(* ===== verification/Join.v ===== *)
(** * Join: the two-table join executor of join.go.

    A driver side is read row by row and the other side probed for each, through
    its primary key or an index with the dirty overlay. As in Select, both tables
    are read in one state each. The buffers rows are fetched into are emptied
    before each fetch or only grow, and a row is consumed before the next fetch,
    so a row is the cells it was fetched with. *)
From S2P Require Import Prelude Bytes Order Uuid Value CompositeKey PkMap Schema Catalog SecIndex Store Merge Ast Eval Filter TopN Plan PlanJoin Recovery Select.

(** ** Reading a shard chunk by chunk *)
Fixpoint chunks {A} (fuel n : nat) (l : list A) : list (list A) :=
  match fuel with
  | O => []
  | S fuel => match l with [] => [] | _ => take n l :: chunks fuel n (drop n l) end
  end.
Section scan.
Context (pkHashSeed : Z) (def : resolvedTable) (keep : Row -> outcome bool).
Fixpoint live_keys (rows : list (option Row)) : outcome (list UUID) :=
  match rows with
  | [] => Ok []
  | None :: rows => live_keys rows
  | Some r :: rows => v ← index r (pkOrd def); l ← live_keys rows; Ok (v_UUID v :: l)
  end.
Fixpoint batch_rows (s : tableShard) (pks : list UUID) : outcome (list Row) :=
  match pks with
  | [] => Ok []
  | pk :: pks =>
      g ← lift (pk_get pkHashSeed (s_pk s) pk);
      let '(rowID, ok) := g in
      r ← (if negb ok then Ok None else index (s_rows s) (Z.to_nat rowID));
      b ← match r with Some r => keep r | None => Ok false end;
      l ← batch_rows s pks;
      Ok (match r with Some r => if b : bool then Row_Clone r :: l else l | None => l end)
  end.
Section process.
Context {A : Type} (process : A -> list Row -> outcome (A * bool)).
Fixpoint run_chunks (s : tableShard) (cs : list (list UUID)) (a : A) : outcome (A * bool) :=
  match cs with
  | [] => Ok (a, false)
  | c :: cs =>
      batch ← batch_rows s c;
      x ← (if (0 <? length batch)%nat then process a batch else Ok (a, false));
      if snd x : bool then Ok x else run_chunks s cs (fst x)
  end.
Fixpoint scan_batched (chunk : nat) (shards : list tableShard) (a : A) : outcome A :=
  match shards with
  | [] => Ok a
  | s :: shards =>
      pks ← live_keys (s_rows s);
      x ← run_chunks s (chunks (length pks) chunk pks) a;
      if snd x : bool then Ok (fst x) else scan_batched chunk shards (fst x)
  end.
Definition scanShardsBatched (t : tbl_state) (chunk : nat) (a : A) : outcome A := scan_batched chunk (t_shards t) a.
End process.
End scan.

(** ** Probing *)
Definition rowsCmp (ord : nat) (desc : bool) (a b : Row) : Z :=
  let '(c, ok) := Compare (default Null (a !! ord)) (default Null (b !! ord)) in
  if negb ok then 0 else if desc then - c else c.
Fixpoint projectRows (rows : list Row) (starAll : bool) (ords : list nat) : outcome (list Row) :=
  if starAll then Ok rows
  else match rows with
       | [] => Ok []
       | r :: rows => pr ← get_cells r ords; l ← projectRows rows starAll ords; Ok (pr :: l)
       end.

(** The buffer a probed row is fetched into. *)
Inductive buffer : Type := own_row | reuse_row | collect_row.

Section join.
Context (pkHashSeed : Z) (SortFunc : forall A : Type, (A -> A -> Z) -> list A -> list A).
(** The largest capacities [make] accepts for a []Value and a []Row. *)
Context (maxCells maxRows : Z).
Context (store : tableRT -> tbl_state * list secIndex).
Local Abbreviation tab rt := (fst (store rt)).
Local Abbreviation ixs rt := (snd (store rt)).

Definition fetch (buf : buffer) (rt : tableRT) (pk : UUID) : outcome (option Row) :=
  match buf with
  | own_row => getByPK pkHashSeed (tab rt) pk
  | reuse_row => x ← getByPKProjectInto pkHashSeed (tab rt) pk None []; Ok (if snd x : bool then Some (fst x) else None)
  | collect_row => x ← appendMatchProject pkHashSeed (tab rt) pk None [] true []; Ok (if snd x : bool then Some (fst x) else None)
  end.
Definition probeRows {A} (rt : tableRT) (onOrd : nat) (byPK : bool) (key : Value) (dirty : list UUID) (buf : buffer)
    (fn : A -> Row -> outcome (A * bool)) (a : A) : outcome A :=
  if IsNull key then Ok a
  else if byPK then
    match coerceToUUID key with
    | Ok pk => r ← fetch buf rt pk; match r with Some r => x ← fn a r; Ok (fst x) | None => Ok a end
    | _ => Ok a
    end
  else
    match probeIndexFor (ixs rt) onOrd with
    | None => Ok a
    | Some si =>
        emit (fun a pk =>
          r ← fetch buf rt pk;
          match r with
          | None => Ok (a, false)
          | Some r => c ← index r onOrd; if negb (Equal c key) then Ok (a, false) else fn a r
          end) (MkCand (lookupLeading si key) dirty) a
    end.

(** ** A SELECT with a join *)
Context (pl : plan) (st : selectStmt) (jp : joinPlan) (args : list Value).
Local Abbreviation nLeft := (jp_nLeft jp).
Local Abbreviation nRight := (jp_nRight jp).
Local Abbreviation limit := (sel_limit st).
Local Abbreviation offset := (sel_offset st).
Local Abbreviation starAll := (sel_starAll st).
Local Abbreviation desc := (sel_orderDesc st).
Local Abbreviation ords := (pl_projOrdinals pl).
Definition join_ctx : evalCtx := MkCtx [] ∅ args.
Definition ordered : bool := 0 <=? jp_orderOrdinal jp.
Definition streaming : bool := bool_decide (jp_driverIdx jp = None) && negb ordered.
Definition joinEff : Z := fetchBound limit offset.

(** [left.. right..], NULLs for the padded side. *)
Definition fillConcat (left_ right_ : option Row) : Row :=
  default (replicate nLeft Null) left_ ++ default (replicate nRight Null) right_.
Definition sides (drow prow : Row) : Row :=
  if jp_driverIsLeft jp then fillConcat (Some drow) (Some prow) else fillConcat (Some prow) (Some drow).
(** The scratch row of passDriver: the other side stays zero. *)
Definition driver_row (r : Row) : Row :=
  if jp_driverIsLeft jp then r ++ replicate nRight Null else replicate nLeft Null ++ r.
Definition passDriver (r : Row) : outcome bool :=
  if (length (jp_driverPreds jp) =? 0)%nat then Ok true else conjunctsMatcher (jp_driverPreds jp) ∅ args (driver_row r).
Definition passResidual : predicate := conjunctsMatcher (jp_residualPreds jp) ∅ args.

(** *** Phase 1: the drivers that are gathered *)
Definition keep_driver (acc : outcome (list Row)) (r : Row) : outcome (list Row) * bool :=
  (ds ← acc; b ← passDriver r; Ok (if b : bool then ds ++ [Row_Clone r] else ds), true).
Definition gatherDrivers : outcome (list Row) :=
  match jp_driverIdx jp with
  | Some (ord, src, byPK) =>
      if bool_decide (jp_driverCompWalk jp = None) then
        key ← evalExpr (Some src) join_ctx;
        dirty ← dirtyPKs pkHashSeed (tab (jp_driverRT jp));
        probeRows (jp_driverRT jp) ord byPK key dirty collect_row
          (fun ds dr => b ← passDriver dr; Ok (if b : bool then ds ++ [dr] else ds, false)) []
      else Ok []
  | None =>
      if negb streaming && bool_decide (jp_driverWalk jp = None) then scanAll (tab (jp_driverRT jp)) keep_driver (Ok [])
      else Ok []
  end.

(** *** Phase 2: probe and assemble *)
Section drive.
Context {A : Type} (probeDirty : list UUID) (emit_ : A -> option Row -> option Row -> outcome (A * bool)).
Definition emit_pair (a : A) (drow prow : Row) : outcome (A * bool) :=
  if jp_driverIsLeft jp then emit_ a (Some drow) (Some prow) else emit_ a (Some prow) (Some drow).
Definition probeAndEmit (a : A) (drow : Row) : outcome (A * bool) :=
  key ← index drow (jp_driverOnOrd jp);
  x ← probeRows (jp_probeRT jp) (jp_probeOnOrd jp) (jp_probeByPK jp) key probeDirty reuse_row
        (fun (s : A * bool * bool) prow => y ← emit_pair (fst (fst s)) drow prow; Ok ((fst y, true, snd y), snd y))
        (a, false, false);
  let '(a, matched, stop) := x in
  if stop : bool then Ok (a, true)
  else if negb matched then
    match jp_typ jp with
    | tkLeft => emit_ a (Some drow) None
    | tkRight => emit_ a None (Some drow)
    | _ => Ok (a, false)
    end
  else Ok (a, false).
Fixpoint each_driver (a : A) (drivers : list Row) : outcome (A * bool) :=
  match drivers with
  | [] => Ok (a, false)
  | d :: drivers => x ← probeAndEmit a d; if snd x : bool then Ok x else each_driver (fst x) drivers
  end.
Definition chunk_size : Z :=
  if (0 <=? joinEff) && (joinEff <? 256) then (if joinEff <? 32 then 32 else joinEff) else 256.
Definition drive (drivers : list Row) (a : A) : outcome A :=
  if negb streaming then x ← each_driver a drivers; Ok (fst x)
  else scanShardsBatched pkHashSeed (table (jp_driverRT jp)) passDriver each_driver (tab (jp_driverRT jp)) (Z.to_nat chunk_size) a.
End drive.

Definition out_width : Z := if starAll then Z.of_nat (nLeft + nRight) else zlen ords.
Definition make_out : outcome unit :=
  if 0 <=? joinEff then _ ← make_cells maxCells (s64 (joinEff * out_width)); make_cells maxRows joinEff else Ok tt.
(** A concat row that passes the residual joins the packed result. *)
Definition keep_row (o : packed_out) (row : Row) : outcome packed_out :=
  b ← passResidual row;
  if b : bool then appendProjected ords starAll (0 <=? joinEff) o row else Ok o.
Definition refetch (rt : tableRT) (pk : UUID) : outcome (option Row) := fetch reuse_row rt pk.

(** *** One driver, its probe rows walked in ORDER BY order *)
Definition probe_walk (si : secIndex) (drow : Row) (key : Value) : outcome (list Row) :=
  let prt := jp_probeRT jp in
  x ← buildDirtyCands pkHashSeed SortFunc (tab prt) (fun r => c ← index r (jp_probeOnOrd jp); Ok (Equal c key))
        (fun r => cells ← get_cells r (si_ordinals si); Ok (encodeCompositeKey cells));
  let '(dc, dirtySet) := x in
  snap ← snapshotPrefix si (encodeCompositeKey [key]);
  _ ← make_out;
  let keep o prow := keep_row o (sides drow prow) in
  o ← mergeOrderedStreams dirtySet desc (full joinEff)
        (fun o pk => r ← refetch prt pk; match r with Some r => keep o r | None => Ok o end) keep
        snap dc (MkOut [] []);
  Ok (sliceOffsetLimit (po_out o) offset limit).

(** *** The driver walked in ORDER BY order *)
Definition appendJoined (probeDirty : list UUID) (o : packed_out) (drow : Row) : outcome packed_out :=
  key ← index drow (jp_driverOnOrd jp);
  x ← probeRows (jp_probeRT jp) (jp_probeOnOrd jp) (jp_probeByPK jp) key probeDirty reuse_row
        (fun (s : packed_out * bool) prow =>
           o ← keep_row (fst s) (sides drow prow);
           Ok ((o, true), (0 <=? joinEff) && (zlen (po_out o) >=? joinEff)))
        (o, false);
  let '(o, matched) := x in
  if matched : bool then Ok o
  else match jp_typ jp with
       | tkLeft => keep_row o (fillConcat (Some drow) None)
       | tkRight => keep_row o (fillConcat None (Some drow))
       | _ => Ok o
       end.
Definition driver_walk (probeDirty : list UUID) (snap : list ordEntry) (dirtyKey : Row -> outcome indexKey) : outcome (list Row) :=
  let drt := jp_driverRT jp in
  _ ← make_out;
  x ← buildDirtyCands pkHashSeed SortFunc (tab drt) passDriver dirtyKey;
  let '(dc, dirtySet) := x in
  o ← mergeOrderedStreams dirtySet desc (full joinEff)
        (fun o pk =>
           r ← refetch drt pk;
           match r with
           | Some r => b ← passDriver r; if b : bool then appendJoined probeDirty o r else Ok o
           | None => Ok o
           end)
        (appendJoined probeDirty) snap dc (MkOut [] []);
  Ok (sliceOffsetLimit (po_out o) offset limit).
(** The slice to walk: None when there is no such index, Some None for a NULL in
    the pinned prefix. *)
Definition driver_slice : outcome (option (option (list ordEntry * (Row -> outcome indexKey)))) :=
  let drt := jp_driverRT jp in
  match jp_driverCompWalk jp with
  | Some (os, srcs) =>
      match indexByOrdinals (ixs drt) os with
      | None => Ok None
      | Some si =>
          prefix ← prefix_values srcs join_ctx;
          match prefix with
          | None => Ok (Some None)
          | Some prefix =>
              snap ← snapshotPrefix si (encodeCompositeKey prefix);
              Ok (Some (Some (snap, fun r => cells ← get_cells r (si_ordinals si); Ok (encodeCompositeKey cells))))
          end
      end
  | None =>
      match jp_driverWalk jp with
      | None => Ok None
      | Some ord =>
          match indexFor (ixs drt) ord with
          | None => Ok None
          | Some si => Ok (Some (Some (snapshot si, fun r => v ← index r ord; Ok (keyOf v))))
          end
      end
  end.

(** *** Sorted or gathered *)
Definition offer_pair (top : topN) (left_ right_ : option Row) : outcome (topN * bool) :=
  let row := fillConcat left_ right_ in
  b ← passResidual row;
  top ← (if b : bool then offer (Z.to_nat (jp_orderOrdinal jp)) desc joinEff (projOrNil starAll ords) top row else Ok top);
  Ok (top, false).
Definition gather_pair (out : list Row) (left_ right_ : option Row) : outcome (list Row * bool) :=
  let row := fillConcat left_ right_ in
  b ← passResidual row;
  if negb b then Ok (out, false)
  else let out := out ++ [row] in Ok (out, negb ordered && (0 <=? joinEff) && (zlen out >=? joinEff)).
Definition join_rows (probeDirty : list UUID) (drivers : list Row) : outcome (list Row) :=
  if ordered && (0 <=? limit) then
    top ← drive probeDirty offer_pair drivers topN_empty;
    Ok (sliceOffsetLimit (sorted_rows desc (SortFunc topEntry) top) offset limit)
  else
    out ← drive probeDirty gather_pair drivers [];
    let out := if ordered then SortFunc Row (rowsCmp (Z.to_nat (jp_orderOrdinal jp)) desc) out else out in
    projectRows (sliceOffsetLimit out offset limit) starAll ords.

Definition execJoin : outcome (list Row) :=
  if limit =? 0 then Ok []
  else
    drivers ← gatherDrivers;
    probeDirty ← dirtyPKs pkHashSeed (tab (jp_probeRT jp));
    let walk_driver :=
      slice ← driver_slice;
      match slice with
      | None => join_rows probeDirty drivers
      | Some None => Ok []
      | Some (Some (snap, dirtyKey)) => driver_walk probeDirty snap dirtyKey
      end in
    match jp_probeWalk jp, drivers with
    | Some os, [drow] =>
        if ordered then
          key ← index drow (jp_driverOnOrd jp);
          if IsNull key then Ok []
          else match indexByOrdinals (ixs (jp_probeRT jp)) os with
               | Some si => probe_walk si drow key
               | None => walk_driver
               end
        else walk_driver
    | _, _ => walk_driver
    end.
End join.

++++++++++++++++++++

## The problem
Beginning with the very first line of the records above, please retype each line through the one that has "match shards with", and add nothing.

## Solution below
(* ===== verification/Join.v ===== *)
(** * Join: the two-table join executor of join.go.

    A driver side is read row by row and the other side probed for each, through
    its primary key or an index with the dirty overlay. As in Select, both tables
    are read in one state each. The buffers rows are fetched into are emptied
    before each fetch or only grow, and a row is consumed before the next fetch,
    so a row is the cells it was fetched with. *)
From S2P Require Import Prelude Bytes Order Uuid Value CompositeKey PkMap Schema Catalog SecIndex Store Merge Ast Eval Filter TopN Plan PlanJoin Recovery Select.

(** ** Reading a shard chunk by chunk *)
Fixpoint chunks {A} (fuel n : nat) (l : list A) : list (list A) :=
  match fuel with
  | O => []
  | S fuel => match l with [] => [] | _ => take n l :: chunks fuel n (drop n l) end
  end.
Section scan.
Context (pkHashSeed : Z) (def : resolvedTable) (keep : Row -> outcome bool).
Fixpoint live_keys (rows : list (option Row)) : outcome (list UUID) :=
  match rows with
  | [] => Ok []
  | None :: rows => live_keys rows
  | Some r :: rows => v ← index r (pkOrd def); l ← live_keys rows; Ok (v_UUID v :: l)
  end.
Fixpoint batch_rows (s : tableShard) (pks : list UUID) : outcome (list Row) :=
  match pks with
  | [] => Ok []
  | pk :: pks =>
      g ← lift (pk_get pkHashSeed (s_pk s) pk);
      let '(rowID, ok) := g in
      r ← (if negb ok then Ok None else index (s_rows s) (Z.to_nat rowID));
      b ← match r with Some r => keep r | None => Ok false end;
      l ← batch_rows s pks;
      Ok (match r with Some r => if b : bool then Row_Clone r :: l else l | None => l end)
  end.
Section process.
Context {A : Type} (process : A -> list Row -> outcome (A * bool)).
Fixpoint run_chunks (s : tableShard) (cs : list (list UUID)) (a : A) : outcome (A * bool) :=
  match cs with
  | [] => Ok (a, false)
  | c :: cs =>
      batch ← batch_rows s c;
      x ← (if (0 <? length batch)%nat then process a batch else Ok (a, false));
      if snd x : bool then Ok x else run_chunks s cs (fst x)
  end.
Fixpoint scan_batched (chunk : nat) (shards : list tableShard) (a : A) : outcome A :=
  match shards with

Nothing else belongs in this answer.